[Stored dataset items]
------------------------------------------------
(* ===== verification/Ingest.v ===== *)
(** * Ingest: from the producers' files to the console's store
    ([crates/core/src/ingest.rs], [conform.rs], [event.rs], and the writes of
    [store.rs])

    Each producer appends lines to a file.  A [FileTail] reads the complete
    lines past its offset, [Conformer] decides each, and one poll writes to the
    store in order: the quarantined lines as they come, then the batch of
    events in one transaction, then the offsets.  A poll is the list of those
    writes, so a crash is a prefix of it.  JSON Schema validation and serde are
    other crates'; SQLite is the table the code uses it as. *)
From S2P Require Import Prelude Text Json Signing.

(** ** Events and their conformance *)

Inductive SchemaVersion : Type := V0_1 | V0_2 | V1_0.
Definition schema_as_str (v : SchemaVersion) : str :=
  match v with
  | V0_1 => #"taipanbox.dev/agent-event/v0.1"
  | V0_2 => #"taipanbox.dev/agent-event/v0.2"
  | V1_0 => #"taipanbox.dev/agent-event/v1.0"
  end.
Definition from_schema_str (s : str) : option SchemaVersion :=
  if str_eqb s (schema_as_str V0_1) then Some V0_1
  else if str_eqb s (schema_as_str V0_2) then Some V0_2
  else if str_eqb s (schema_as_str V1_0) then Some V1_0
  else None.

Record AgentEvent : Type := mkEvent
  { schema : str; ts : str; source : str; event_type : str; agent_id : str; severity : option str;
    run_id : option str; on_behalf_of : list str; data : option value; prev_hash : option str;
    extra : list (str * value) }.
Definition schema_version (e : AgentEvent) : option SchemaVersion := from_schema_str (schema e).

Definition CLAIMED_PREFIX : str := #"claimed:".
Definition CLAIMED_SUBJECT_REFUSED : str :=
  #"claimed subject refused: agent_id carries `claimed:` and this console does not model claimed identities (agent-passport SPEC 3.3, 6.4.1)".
------------------------------------------------
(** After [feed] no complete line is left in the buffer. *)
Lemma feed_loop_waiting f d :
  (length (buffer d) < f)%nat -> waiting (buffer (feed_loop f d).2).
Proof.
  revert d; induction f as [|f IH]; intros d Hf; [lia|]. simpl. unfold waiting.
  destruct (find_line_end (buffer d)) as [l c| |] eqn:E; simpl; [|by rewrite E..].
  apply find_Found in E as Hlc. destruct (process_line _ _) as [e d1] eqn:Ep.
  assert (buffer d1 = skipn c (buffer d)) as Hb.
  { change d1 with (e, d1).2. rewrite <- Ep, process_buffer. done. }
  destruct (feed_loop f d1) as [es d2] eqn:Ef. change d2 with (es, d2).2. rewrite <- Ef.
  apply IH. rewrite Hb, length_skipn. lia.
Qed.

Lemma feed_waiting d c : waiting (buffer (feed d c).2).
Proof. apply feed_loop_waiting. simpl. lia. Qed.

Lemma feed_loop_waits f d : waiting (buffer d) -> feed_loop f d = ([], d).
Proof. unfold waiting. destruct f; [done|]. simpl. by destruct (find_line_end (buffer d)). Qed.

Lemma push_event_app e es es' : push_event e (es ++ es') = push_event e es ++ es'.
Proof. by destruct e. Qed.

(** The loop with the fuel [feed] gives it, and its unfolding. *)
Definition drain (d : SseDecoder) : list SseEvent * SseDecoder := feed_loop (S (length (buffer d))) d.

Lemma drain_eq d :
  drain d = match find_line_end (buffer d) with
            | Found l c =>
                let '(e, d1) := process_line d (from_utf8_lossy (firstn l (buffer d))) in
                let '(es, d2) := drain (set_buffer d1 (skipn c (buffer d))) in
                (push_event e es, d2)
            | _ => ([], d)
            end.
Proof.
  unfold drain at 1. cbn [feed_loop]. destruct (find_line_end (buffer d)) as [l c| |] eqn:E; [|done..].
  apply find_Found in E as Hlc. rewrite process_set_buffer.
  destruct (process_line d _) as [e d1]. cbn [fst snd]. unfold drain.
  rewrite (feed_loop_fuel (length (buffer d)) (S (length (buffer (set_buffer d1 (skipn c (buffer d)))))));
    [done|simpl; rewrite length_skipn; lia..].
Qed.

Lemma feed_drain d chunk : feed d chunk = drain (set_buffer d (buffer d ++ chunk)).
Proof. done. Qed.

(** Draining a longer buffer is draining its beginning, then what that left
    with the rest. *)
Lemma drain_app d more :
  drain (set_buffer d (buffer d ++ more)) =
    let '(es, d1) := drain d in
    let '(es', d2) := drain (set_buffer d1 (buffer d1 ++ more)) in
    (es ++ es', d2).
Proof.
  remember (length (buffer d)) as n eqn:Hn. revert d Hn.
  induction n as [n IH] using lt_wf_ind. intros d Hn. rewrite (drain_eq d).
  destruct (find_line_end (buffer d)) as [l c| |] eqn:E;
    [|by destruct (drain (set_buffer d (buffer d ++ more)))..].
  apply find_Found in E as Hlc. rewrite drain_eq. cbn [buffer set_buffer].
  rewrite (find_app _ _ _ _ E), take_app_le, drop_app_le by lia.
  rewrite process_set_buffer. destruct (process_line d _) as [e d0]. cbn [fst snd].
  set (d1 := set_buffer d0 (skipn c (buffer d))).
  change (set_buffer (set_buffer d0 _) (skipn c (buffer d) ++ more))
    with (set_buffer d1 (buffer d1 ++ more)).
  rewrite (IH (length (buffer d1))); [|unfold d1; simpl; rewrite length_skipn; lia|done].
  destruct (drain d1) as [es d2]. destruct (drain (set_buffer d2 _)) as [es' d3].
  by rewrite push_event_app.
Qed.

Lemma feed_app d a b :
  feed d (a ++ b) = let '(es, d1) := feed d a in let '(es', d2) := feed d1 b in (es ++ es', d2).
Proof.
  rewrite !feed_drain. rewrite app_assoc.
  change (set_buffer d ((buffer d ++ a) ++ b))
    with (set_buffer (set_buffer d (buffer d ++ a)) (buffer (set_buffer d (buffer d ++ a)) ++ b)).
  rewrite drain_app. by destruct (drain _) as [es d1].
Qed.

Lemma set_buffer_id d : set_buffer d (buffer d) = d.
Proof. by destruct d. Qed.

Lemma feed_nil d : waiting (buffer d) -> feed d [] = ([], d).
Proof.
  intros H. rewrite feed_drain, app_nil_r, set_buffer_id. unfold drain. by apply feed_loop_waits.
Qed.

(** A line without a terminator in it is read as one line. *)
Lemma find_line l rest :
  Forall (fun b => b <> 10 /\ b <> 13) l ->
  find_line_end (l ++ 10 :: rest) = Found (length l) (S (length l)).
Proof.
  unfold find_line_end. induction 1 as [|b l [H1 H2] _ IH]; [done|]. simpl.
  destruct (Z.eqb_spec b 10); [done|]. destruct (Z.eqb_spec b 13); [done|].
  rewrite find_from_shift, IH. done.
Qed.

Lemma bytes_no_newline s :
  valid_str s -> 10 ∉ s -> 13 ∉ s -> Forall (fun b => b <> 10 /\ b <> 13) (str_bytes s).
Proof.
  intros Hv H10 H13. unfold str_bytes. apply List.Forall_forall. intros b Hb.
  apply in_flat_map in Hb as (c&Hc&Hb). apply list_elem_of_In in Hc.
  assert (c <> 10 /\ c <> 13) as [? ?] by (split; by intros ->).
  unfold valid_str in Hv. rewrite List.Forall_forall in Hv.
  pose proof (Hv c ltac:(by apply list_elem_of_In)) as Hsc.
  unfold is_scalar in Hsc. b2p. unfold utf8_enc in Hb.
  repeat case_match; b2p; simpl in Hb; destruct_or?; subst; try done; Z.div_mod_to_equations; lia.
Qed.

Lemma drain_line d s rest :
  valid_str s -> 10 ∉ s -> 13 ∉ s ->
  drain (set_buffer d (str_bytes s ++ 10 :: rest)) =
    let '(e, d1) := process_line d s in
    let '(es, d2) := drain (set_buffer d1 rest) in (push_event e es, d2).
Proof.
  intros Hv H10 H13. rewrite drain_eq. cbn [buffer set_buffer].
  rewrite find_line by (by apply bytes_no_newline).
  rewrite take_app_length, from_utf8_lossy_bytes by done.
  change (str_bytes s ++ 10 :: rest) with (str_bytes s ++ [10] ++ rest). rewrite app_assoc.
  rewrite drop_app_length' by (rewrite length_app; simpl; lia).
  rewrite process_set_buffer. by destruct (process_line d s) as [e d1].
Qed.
------------------------------------------------
Lines from the records above that hold "revert" are the ones to list.

  revert d; induction f as [|f IH]; intros d Hf; [lia|]. simpl. unfold waiting.
  remember (length (buffer d)) as n eqn:Hn. revert d Hn.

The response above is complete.